• _TASK PROMPT_: Check every line below for the string "directory". Copy the ones that have it.
··· PROVIDED INFORMATION ···
(** X4. Every name the window offers, at any point of a run, is the stem of
  an entry of the directory that ended with [.conf] at startup; the
  pattern accepts it, and it holds no slash, so the path [run_wg_quick]
  makes of it is an entry of the directory itself. *)
Theorem offered_names_valid (w : World) a (n : str) :
rtc step (main w) a →
n ∈ offered (win (state a)) →
Re.match_ VALID_IFACE_PATTERN n = true
∧ (0x2F ∈ n → False)
∧ ∃ f, f ∈ listdir w (script_dir w) ∧ endswith f (lit ".conf") = true
       ∧ n = PathLib.stem f.
Proof.
intros Hrun Hn.
assert (offered (win (state a)) = offered (win (state (main w)))) as Heq.
{ by apply offered_scanned, reachable_scanned. }
rewrite Heq, main_offered in Hn.
destruct (filter (λ p, ¬ valid_path p) _); [|by apply elem_of_nil in Hn].
apply list_elem_of_fmap in Hn as (f & -> & [Hv [Hin Hconf]%elem_of_sorted%list_elem_of_filter]%list_elem_of_filter).
unfold valid_path in Hv. apply Is_true_true in Hv.
split_and!; [done|by apply valid_no_slash|].
exists f. split_and!; try done. by apply Is_true_true.
Qed.

End Offered.

(** ** Errors of the probe, and the commands that are run *)

Section Commands.
Context {World : Type} `{!OS World}.
Implicit Types s : State World.
Implicit Types a : App World.

(** X5. Where no entry is named [.conf] and the listing has no entry twice,
  the names the window offers are distinct, at every point of a run. *)
Theorem offered_distinct (w : World) a :
NoDup (listdir w (script_dir w)) →
lit ".conf" ∉ listdir w (script_dir w) →
rtc step (main w) a →
NoDup (offered (win (state a))).
Proof.
intros Hnd Hdot Hrun.
rewrite (offered_scanned _ _ (reachable_scanned w a Hrun)), main_offered.
destruct (filter (λ p, ¬ valid_path p) _); [|apply NoDup_nil_2].
apply NoDup_fmap_2_strong.
- intros f g [_ [Hf Hcf]%elem_of_sorted%list_elem_of_filter]%list_elem_of_filter
             [_ [Hg Hcg]%elem_of_sorted%list_elem_of_filter]%list_elem_of_filter.
  apply stem_conf_inj; try (by apply Is_true_true); by intros ->.
- apply NoDup_filter. rewrite sorted_Permutation. by apply NoDup_filter.
Qed.

(** X6. An error of the probe that is not [FileNotFoundError] is not caught:
  [get_active_ifaces] raises it again, and so do [refresh], [bring_up]
  and [bring_down], once the probe has been run, with no dialog and no
  other command; the event loop ends there. *)
Theorem probe_error_propagates s e w' (name : str) :
subprocess_run probe_cmd None (world s) = (Failed e, w') →
is_FileNotFoundError e = false →
let s' := with_world w' (record [EvRun probe_cmd None] s) in
get_active_ifaces s = (Raise e, s')
∧ refresh s = (Raise e, s')
∧ bring_up name s = (Raise e, s')
∧ bring_down name s = (Raise e, s')
∧ halted (dispatch refresh s) = true.
Proof.
intros Hrun Hfnf s'.
assert (get_active_ifaces s = (Raise e, s')) as Hprobe.
{ rewrite get_active_ifaces_unfold, Hrun. by rewrite Hfnf. }
split_and!; [done|by apply refresh_raises|..].
- unfold bring_up, bind. by rewrite Hprobe.
- unfold bring_down, bind. by rewrite Hprobe.
- unfold dispatch. by rewrite (refresh_raises _ _ _ Hprobe).
Qed.

(** The command raised an exception that is not an [Exception]: the
  handler of [run_wg_quick] does not catch it. *)
Lemma run_wg_quick_raises (name : str) up s e w' :
path_exists (world s) (conf_path (win s) name) = true →
subprocess_run (cmd_of name up s) (Some (app_dir (win s))) (world s)
  = (Failed e, w') →
is_Exception e = false →
run_wg_quick name up s = (Raise e, launched name up w' s).
Proof.
intros Hex Hrun He.
unfold run_wg_quick, bind, get_win, message_box, log, read_world,
  try_except, modify_win, run, ret, with_win, with_world, record.
cbn [world win trace]. rewrite Hex. cbn [negb world win trace].
unfold cmd_of in Hrun. rewrite Hrun, He.
unfold launched, cmd_of. cbn [world win trace].
rewrite <- ?app_assoc. reflexivity.
Qed.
···
• _ANSWER_:
  an entry of the directory that ended with [.conf] at startup; the
  makes of it is an entry of the directory itself. *)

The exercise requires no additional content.